═══ RECORD EXTRACTS ═══
Context (W : World).

Lemma byteZ_range b : 0 <= byteZ b < 256.
Proof. unfold byteZ. pose proof (Byte.to_N_bounded b). lia. Qed.

Lemma blank_ascii b : blank b = true -> byteZ b < 128.
Proof.
  unfold blank. intros H. apply orb_true_iff in H as [H|H].
  - apply andb_true_iff in H as [_ H]. apply Z.leb_le in H. lia.
  - apply Z.eqb_eq in H. lia.
Qed.

Lemma IsSpace_ascii b : byteZ b < 128 -> IsSpace (byteZ b) = blank b.
Proof.
  intros H. unfold IsSpace, blank.
  destruct (Z.leb_spec (byteZ b) 255); [|lia].
  destruct (Z.eqb_spec (byteZ b) 133); [lia|].
  destruct (Z.eqb_spec (byteZ b) 160); [lia|].
  now rewrite !orb_false_r.
Qed.

Lemma plain_ascii b :
  plain b = true -> byteZ b < 128 /\ blank b = false /\ b <> hash.
Proof.
  unfold plain. intros H.
  apply andb_true_iff in H as [H H3]. apply andb_true_iff in H as [H1 H2].
  apply Z.ltb_lt in H1. apply negb_true_iff in H2, H3.
  repeat split; auto. intros ->. discriminate H3.
Qed.

(** [bytes.Fields] on an ASCII byte. *)
Lemma fieldsFrom_ascii b t cur :
  byteZ b < 128 ->
  fieldsFrom (b :: t) 0 cur
  = if blank b then close cur ++ fieldsFrom t 0 None
    else fieldsFrom t 0 (Some (default [] cur ++ [b])).
Proof.
  intros H. cbn [fieldsFrom]. unfold DecodeRune.
  destruct (Z.ltb_spec (byteZ b) 128); [|lia].
  now rewrite (IsSpace_ascii _ H).
Qed.

Lemma blanks_close ws cur :
  Forall (fun b => blank b = true) ws -> fieldsFrom ws 0 cur = close cur.
Proof.
  intros H. revert cur. induction H as [|b ws Hb _ IH]; intros cur; [reflexivity|].
  rewrite fieldsFrom_ascii by now apply blank_ascii.
  rewrite Hb, IH. simpl. apply app_nil_r.
Qed.

Lemma blanks_skip ws t :
  Forall (fun b => blank b = true) ws ->
  fieldsFrom (ws ++ t) 0 None = fieldsFrom t 0 None.
Proof.
  induction 1 as [|b ws Hb _ IH]; [reflexivity|].
  cbn [app]. rewrite fieldsFrom_ascii by now apply blank_ascii.
  now rewrite Hb.
Qed.

Lemma plain_read name t cur :
  Forall (fun b => plain b = true) name ->
  fieldsFrom (name ++ t) 0 (Some cur) = fieldsFrom t 0 (Some (cur ++ name)).
Proof.
  intros H. revert cur. induction H as [|b name Hb _ IH]; intros cur.
  - now rewrite app_nil_r.
  - apply plain_ascii in Hb as (Ha & Hb & _).
    cbn [app]. rewrite fieldsFrom_ascii, Hb by assumption.
    cbn [default]. rewrite IH. now rewrite <- app_assoc.
Qed.

(** A word between blanks is the one field of the line. *)
Lemma Fields_word ws1 name ws2 :
  Forall (fun b => blank b = true) ws1 ->
  Forall (fun b => plain b = true) name -> name <> [] ->
  Forall (fun b => blank b = true) ws2 ->
  Fields (ws1 ++ name ++ ws2) = [name].
Proof.
  intros H1 Hn Hne H2. unfold Fields. rewrite blanks_skip by assumption.
  destruct name as [|b name]; [contradiction|].
  apply Forall_cons in Hn as [Hb Hn].
  apply plain_ascii in Hb as (Ha & Hb & _).
  cbn [app]. rewrite fieldsFrom_ascii, Hb by assumption.
  cbn [default app]. rewrite plain_read by assumption.
  now rewrite blanks_close.
Qed.

Lemma no_hash (P : byte -> bool) l :
  Forall (fun b => P b = true) l -> P hash = false -> hash ∉ l.
Proof.
  intros H Hh Hin. rewrite Forall_forall in H. apply H in Hin. congruence.
Qed.

Lemma scanLine_comment f pre post :
  hash ∉ pre -> scanLine W f (pre ++ hash :: post) = scanLine W f pre.
Proof.
  intros Hpre. unfold scanLine.
  rewrite Index_first, Index_absent by assumption.
  destruct (Z.leb_spec 0 (Z.of_nat (length pre))); [|lia].
  cbn [Z.leb]. now rewrite slice_to_prefix.
Qed.

Lemma scanLine_clean f line :
  hash ∉ line ->
  scanLine W f line
  = match Fields line with
    | [field] =>
        match Split (bytes_to_string field) "/" with
        | [domain] => ignore W f domain
        | [_; domain; _] => ignore W f domain
        | _ => f
        end
    | _ => f
    end.
Proof. intros H. unfold scanLine. now rewrite Index_absent by assumption. Qed.

(** X6: a line that is empty, blank or only a comment adds nothing; a
    line that holds one word of plain ASCII without '/', with blanks
    around it or a comment behind it, adds that word, normalized. *)
Theorem except_file_plain_lines (f : Forward) :
  (forall ws rest,
     Forall (fun b => blank b = true) ws ->
     rest = [] \/ (exists c, rest = hash :: c) ->
     scanLine W f (ws ++ rest) = f)
  /\ (forall ws1 name ws2 rest,
        Forall (fun b => blank b = true) ws1 ->
        Forall (fun b => plain b = true) name -> name <> [] ->
        Forall (fun b => blank b = true) ws2 ->
        rest = [] \/ (exists c, rest = hash :: c) ->
        occurrences "/" (bytes_to_string name) = 0%nat ->
        scanLine W f (ws1 ++ name ++ ws2 ++ rest)
        = ignore W f (bytes_to_string name)).
Proof.
  assert (Hb : blank hash = false) by reflexivity.
  assert (Hp : plain hash = false) by reflexivity.
  split.
  - intros ws rest Hws Hrest.
    assert (Hclean : scanLine W f ws = f).
    { rewrite scanLine_clean by (eapply no_hash; eassumption).
      unfold Fields. now rewrite blanks_close. }
    destruct Hrest as [-> | [c ->]].
    + now rewrite app_nil_r.
    + rewrite scanLine_comment by (eapply no_hash; eassumption). exact Hclean.
  - intros ws1 name ws2 rest H1 Hn Hne H2 Hrest Hs.
    assert (Hno : hash ∉ ws1 ++ name ++ ws2).
    { rewrite !not_elem_of_app. repeat split; eapply no_hash; eassumption. }
    assert (Hclean : scanLine W f (ws1 ++ name ++ ws2)
                     = ignore W f (bytes_to_string name)).
    { rewrite scanLine_clean by assumption.
      rewrite Fields_word by assumption. now rewrite Split_whole. }
    destruct Hrest as [-> | [c ->]].
    + now rewrite app_nil_r.
    + replace (ws1 ++ name ++ ws2 ++ hash :: c)
        with ((ws1 ++ name ++ ws2) ++ hash :: c)
        by now rewrite <- !app_assoc.
      now rewrite scanLine_comment.
Qed.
═══
#### THE TASK
Each record, exactly as written, is to be printed again.

#### ANSWER BELOW
Context (W : World).

Lemma byteZ_range b : 0 <= byteZ b < 256.
Proof. unfold byteZ. pose proof (Byte.to_N_bounded b). lia. Qed.

Lemma blank_ascii b : blank b = true -> byteZ b < 128.
Proof.
  unfold blank. intros H. apply orb_true_iff in H as [H|H].
  - apply andb_true_iff in H as [_ H]. apply Z.leb_le in H. lia.
  - apply Z.eqb_eq in H. lia.
Qed.

Lemma IsSpace_ascii b : byteZ b < 128 -> IsSpace (byteZ b) = blank b.
Proof.
  intros H. unfold IsSpace, blank.
  destruct (Z.leb_spec (byteZ b) 255); [|lia].
  destruct (Z.eqb_spec (byteZ b) 133); [lia|].
  destruct (Z.eqb_spec (byteZ b) 160); [lia|].
  now rewrite !orb_false_r.
Qed.

Lemma plain_ascii b :
  plain b = true -> byteZ b < 128 /\ blank b = false /\ b <> hash.
Proof.
  unfold plain. intros H.
  apply andb_true_iff in H as [H H3]. apply andb_true_iff in H as [H1 H2].
  apply Z.ltb_lt in H1. apply negb_true_iff in H2, H3.
  repeat split; auto. intros ->. discriminate H3.
Qed.

(** [bytes.Fields] on an ASCII byte. *)
Lemma fieldsFrom_ascii b t cur :
  byteZ b < 128 ->
  fieldsFrom (b :: t) 0 cur
  = if blank b then close cur ++ fieldsFrom t 0 None
    else fieldsFrom t 0 (Some (default [] cur ++ [b])).
Proof.
  intros H. cbn [fieldsFrom]. unfold DecodeRune.
  destruct (Z.ltb_spec (byteZ b) 128); [|lia].
  now rewrite (IsSpace_ascii _ H).
Qed.

Lemma blanks_close ws cur :
  Forall (fun b => blank b = true) ws -> fieldsFrom ws 0 cur = close cur.
Proof.
  intros H. revert cur. induction H as [|b ws Hb _ IH]; intros cur; [reflexivity|].
  rewrite fieldsFrom_ascii by now apply blank_ascii.
  rewrite Hb, IH. simpl. apply app_nil_r.
Qed.

Lemma blanks_skip ws t :
  Forall (fun b => blank b = true) ws ->
  fieldsFrom (ws ++ t) 0 None = fieldsFrom t 0 None.
Proof.
  induction 1 as [|b ws Hb _ IH]; [reflexivity|].
  cbn [app]. rewrite fieldsFrom_ascii by now apply blank_ascii.
  now rewrite Hb.
Qed.

Lemma plain_read name t cur :
  Forall (fun b => plain b = true) name ->
  fieldsFrom (name ++ t) 0 (Some cur) = fieldsFrom t 0 (Some (cur ++ name)).
Proof.
  intros H. revert cur. induction H as [|b name Hb _ IH]; intros cur.
  - now rewrite app_nil_r.
  - apply plain_ascii in Hb as (Ha & Hb & _).
    cbn [app]. rewrite fieldsFrom_ascii, Hb by assumption.
    cbn [default]. rewrite IH. now rewrite <- app_assoc.
Qed.

(** A word between blanks is the one field of the line. *)
Lemma Fields_word ws1 name ws2 :
  Forall (fun b => blank b = true) ws1 ->
  Forall (fun b => plain b = true) name -> name <> [] ->
  Forall (fun b => blank b = true) ws2 ->
  Fields (ws1 ++ name ++ ws2) = [name].
Proof.
  intros H1 Hn Hne H2. unfold Fields. rewrite blanks_skip by assumption.
  destruct name as [|b name]; [contradiction|].
  apply Forall_cons in Hn as [Hb Hn].
  apply plain_ascii in Hb as (Ha & Hb & _).
  cbn [app]. rewrite fieldsFrom_ascii, Hb by assumption.
  cbn [default app]. rewrite plain_read by assumption.
  now rewrite blanks_close.
Qed.

Lemma no_hash (P : byte -> bool) l :
  Forall (fun b => P b = true) l -> P hash = false -> hash ∉ l.
Proof.
  intros H Hh Hin. rewrite Forall_forall in H. apply H in Hin. congruence.
Qed.

Lemma scanLine_comment f pre post :
  hash ∉ pre -> scanLine W f (pre ++ hash :: post) = scanLine W f pre.
Proof.
  intros Hpre. unfold scanLine.
  rewrite Index_first, Index_absent by assumption.
  destruct (Z.leb_spec 0 (Z.of_nat (length pre))); [|lia].
  cbn [Z.leb]. now rewrite slice_to_prefix.
Qed.

Lemma scanLine_clean f line :
  hash ∉ line ->
  scanLine W f line
  = match Fields line with
    | [field] =>
        match Split (bytes_to_string field) "/" with
        | [domain] => ignore W f domain
        | [_; domain; _] => ignore W f domain
        | _ => f
        end
    | _ => f
    end.
Proof. intros H. unfold scanLine. now rewrite Index_absent by assumption. Qed.

(** X6: a line that is empty, blank or only a comment adds nothing; a
    line that holds one word of plain ASCII without '/', with blanks
    around it or a comment behind it, adds that word, normalized. *)
Theorem except_file_plain_lines (f : Forward) :
  (forall ws rest,
     Forall (fun b => blank b = true) ws ->
     rest = [] \/ (exists c, rest = hash :: c) ->
     scanLine W f (ws ++ rest) = f)
  /\ (forall ws1 name ws2 rest,
        Forall (fun b => blank b = true) ws1 ->
        Forall (fun b => plain b = true) name -> name <> [] ->
        Forall (fun b => blank b = true) ws2 ->
        rest = [] \/ (exists c, rest = hash :: c) ->
        occurrences "/" (bytes_to_string name) = 0%nat ->
        scanLine W f (ws1 ++ name ++ ws2 ++ rest)
        = ignore W f (bytes_to_string name)).
Proof.
  assert (Hb : blank hash = false) by reflexivity.
  assert (Hp : plain hash = false) by reflexivity.
  split.
  - intros ws rest Hws Hrest.
    assert (Hclean : scanLine W f ws = f).
    { rewrite scanLine_clean by (eapply no_hash; eassumption).
      unfold Fields. now rewrite blanks_close. }
    destruct Hrest as [-> | [c ->]].
    + now rewrite app_nil_r.
    + rewrite scanLine_comment by (eapply no_hash; eassumption). exact Hclean.
  - intros ws1 name ws2 rest H1 Hn Hne H2 Hrest Hs.
    assert (Hno : hash ∉ ws1 ++ name ++ ws2).
    { rewrite !not_elem_of_app. repeat split; eapply no_hash; eassumption. }
    assert (Hclean : scanLine W f (ws1 ++ name ++ ws2)
                     = ignore W f (bytes_to_string name)).
    { rewrite scanLine_clean by assumption.
      rewrite Fields_word by assumption. now rewrite Split_whole. }
    destruct Hrest as [-> | [c ->]].
    + now rewrite app_nil_r.
    + replace (ws1 ++ name ++ ws2 ++ hash :: c)
        with ((ws1 ++ name ++ ws2) ++ hash :: c)
        by now rewrite <- !app_assoc.
      now rewrite scanLine_comment.
Qed.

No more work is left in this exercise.